Task objective: Which lines of the records contain the word "kRtcpSdesChunkCode"? Show each of them.

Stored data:

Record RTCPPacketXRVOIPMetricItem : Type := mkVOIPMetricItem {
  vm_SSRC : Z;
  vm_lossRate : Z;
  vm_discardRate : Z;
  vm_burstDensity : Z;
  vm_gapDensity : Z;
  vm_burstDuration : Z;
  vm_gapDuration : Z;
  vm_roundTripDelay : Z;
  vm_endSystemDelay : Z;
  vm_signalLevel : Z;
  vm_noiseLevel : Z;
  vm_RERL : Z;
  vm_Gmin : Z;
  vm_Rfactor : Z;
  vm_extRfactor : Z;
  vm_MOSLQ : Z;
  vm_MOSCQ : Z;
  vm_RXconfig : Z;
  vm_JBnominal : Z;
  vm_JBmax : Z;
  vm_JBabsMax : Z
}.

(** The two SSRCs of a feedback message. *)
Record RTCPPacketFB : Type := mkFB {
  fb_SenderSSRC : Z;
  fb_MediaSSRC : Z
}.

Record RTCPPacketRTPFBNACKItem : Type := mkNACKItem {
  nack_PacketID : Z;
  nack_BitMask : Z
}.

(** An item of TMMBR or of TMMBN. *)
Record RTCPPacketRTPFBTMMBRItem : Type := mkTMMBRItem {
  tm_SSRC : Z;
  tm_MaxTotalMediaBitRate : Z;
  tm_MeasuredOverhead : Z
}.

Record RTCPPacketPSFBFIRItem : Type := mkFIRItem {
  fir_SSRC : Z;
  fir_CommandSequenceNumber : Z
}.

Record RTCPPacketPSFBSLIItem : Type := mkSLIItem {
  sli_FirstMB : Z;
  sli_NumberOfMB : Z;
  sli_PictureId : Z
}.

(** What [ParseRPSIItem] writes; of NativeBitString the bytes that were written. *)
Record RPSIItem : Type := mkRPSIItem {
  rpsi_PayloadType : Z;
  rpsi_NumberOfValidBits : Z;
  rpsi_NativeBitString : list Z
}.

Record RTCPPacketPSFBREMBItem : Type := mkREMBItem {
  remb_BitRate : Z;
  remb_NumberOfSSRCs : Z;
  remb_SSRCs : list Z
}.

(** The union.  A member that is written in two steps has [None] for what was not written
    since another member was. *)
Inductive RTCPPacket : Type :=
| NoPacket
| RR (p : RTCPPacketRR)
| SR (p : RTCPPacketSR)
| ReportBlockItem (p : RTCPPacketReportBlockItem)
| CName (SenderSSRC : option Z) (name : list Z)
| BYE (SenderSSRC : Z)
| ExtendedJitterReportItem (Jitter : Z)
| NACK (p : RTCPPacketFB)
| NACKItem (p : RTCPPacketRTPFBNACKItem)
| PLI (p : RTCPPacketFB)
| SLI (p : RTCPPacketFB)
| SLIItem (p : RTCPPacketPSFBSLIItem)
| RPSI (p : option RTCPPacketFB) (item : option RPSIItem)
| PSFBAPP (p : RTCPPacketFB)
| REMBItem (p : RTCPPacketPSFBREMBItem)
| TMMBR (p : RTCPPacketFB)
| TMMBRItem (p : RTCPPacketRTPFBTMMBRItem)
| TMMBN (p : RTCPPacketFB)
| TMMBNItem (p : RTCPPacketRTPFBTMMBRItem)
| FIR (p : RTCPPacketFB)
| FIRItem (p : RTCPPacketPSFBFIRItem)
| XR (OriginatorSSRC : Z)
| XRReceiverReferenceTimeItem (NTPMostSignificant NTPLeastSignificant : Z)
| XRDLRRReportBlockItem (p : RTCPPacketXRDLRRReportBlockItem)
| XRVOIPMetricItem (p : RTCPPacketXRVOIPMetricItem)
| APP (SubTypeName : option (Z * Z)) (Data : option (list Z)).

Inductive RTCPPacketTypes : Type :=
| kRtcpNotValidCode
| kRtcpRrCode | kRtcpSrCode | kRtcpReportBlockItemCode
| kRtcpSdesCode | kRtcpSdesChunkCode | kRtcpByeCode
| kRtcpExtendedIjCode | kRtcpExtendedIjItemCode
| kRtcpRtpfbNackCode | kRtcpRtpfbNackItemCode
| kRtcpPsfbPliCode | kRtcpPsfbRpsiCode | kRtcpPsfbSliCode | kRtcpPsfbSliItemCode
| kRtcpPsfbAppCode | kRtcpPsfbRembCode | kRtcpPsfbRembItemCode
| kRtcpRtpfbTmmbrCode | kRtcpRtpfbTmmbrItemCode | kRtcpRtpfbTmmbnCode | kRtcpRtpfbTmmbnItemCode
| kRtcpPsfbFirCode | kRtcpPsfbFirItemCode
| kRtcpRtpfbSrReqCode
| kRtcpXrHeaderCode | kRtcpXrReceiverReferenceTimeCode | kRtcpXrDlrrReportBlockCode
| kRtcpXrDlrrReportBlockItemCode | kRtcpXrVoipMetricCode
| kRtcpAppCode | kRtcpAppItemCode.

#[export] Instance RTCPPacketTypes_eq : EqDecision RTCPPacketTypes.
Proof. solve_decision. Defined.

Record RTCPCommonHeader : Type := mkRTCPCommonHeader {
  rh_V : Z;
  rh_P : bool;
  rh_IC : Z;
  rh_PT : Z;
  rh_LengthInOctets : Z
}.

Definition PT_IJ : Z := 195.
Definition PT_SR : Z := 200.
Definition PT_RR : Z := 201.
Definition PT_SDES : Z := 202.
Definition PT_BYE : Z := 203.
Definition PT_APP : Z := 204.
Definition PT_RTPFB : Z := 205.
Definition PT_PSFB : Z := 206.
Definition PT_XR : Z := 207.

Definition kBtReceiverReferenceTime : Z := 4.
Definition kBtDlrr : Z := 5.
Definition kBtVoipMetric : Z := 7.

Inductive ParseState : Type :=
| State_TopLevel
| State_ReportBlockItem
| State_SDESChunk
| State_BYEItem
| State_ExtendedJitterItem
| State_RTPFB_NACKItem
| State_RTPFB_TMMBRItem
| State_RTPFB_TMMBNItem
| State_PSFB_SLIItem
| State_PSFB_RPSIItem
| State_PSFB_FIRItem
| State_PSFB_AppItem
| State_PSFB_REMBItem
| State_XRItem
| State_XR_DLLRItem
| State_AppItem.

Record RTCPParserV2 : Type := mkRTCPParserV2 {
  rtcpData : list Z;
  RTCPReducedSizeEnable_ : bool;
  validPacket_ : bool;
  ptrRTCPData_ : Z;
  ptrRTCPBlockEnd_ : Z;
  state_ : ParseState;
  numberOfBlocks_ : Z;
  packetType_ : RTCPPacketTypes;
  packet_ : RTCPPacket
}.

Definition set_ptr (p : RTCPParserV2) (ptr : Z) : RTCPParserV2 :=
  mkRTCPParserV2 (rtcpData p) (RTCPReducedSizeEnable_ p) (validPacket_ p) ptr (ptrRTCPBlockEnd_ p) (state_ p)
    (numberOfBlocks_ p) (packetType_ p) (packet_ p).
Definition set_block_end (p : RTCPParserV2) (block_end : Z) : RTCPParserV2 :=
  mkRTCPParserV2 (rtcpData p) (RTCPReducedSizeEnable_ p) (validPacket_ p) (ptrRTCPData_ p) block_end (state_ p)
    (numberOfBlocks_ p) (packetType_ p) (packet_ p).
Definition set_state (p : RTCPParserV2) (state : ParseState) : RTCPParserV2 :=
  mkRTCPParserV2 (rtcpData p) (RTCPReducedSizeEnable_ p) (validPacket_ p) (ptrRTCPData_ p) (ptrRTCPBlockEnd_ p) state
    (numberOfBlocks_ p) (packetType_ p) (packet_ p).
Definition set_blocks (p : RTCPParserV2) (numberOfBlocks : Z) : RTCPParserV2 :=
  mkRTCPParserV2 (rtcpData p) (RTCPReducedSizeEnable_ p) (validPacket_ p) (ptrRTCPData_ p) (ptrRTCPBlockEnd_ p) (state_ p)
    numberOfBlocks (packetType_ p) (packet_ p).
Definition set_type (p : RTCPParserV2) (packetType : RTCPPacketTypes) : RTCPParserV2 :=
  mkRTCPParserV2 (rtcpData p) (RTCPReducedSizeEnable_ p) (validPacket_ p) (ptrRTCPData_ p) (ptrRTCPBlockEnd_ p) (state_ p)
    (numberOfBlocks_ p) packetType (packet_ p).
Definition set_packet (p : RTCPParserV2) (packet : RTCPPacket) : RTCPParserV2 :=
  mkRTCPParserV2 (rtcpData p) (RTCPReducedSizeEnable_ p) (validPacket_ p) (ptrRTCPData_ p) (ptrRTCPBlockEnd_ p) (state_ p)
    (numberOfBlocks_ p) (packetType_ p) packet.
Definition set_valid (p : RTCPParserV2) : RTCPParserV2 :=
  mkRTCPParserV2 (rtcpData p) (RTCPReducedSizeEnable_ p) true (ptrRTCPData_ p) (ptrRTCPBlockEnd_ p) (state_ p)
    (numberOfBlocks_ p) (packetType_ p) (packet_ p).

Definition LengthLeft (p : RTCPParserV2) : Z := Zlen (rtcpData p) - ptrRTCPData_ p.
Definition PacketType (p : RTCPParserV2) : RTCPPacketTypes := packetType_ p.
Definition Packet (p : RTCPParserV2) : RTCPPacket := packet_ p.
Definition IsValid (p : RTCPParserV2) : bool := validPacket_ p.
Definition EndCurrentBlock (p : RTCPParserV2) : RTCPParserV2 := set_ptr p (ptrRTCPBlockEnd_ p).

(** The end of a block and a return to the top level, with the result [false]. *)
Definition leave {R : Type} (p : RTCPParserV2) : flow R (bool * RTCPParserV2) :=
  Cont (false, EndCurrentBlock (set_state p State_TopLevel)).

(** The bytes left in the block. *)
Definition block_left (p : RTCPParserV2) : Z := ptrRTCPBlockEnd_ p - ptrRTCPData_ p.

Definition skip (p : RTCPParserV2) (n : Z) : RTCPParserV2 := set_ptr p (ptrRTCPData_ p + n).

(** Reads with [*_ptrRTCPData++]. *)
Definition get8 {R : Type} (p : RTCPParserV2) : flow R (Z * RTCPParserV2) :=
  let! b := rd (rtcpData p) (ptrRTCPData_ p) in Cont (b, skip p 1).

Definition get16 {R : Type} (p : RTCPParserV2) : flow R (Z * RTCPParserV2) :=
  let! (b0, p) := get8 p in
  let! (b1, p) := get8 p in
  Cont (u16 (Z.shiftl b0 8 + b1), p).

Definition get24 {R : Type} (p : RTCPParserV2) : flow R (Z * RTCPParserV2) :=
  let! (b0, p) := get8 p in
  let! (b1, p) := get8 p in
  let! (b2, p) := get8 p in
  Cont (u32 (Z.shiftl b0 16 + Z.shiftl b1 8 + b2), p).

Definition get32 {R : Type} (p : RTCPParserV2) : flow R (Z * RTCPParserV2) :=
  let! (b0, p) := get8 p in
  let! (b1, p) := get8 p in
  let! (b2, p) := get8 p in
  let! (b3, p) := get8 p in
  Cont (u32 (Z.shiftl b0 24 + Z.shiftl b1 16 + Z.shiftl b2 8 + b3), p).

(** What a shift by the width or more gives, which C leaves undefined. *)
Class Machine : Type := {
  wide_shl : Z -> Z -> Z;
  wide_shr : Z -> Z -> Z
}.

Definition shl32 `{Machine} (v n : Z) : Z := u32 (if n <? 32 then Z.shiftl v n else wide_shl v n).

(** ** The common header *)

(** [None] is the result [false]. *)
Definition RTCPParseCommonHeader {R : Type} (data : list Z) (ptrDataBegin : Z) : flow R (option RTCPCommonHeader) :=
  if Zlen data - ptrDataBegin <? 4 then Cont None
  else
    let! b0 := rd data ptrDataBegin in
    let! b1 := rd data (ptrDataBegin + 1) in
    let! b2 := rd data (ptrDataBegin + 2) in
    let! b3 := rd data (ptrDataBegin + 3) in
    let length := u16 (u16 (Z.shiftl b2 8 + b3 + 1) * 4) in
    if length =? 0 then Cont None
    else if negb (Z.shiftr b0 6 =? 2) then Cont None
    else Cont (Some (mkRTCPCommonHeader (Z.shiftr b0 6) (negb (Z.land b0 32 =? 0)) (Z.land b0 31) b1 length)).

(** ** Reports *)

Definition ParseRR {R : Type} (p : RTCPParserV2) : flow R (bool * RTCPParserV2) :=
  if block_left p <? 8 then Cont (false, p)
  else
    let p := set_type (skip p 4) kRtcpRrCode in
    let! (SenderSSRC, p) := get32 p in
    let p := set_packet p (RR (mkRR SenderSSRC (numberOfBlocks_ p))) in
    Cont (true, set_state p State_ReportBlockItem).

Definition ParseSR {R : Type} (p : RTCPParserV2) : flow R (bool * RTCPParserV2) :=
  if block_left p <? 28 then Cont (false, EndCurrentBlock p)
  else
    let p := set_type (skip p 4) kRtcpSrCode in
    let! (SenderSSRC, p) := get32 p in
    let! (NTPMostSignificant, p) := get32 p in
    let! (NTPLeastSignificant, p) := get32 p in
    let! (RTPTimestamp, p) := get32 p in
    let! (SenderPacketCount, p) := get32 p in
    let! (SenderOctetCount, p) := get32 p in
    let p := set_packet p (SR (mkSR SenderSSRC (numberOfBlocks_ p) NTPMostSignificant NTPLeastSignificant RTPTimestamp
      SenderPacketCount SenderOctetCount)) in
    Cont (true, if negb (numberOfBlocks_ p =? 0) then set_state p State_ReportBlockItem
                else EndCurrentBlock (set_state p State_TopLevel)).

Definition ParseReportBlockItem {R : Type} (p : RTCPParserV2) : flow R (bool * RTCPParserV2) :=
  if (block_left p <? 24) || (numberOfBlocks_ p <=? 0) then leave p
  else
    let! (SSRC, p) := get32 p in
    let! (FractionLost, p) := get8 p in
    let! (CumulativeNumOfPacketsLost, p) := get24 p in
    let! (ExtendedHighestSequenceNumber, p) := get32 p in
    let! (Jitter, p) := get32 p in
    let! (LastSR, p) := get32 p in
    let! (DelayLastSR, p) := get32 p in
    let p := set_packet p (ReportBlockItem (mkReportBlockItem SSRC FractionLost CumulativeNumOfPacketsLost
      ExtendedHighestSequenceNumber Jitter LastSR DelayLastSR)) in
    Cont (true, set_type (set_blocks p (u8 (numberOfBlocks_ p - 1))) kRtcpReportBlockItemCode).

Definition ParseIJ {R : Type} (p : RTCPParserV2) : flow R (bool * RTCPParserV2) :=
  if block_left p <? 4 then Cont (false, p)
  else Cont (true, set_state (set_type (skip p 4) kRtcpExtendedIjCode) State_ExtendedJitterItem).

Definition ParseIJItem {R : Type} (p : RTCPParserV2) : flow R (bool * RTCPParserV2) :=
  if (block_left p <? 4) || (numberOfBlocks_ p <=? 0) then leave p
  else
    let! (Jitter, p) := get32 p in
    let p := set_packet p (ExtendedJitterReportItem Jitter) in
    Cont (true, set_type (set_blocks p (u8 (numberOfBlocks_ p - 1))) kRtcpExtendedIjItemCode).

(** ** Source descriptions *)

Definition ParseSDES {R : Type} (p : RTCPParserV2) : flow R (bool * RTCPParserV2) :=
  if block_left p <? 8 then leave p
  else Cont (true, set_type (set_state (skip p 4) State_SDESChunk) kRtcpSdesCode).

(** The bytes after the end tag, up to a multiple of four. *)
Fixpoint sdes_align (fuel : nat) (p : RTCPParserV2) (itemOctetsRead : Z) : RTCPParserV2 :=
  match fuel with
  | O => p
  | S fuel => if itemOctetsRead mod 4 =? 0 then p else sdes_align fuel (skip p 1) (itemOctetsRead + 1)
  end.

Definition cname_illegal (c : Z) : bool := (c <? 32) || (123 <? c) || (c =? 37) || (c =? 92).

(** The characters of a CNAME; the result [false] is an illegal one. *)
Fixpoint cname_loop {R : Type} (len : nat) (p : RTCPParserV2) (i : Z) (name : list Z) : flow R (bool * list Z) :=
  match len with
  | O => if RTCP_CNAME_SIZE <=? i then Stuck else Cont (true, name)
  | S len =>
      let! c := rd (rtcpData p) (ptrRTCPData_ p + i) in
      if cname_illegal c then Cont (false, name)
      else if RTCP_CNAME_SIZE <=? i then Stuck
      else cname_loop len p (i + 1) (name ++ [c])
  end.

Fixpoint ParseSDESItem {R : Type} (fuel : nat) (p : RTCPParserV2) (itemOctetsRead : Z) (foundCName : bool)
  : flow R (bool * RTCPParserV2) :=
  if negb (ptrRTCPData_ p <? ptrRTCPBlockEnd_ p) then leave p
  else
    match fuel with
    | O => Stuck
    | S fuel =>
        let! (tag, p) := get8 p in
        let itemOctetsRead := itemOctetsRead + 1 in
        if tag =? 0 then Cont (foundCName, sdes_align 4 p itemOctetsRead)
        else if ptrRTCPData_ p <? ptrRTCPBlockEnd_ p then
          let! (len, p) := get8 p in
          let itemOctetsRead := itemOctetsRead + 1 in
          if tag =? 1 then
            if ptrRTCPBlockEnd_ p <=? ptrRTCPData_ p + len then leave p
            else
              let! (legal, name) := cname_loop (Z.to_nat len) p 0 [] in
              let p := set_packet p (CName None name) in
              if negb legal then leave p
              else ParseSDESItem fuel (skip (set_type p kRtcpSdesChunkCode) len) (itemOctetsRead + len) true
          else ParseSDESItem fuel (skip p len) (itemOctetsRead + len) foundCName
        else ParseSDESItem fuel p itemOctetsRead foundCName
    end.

Task solution:
| kRtcpSdesCode | kRtcpSdesChunkCode | kRtcpByeCode
              else ParseSDESItem fuel (skip (set_type p kRtcpSdesChunkCode) len) (itemOctetsRead + len) true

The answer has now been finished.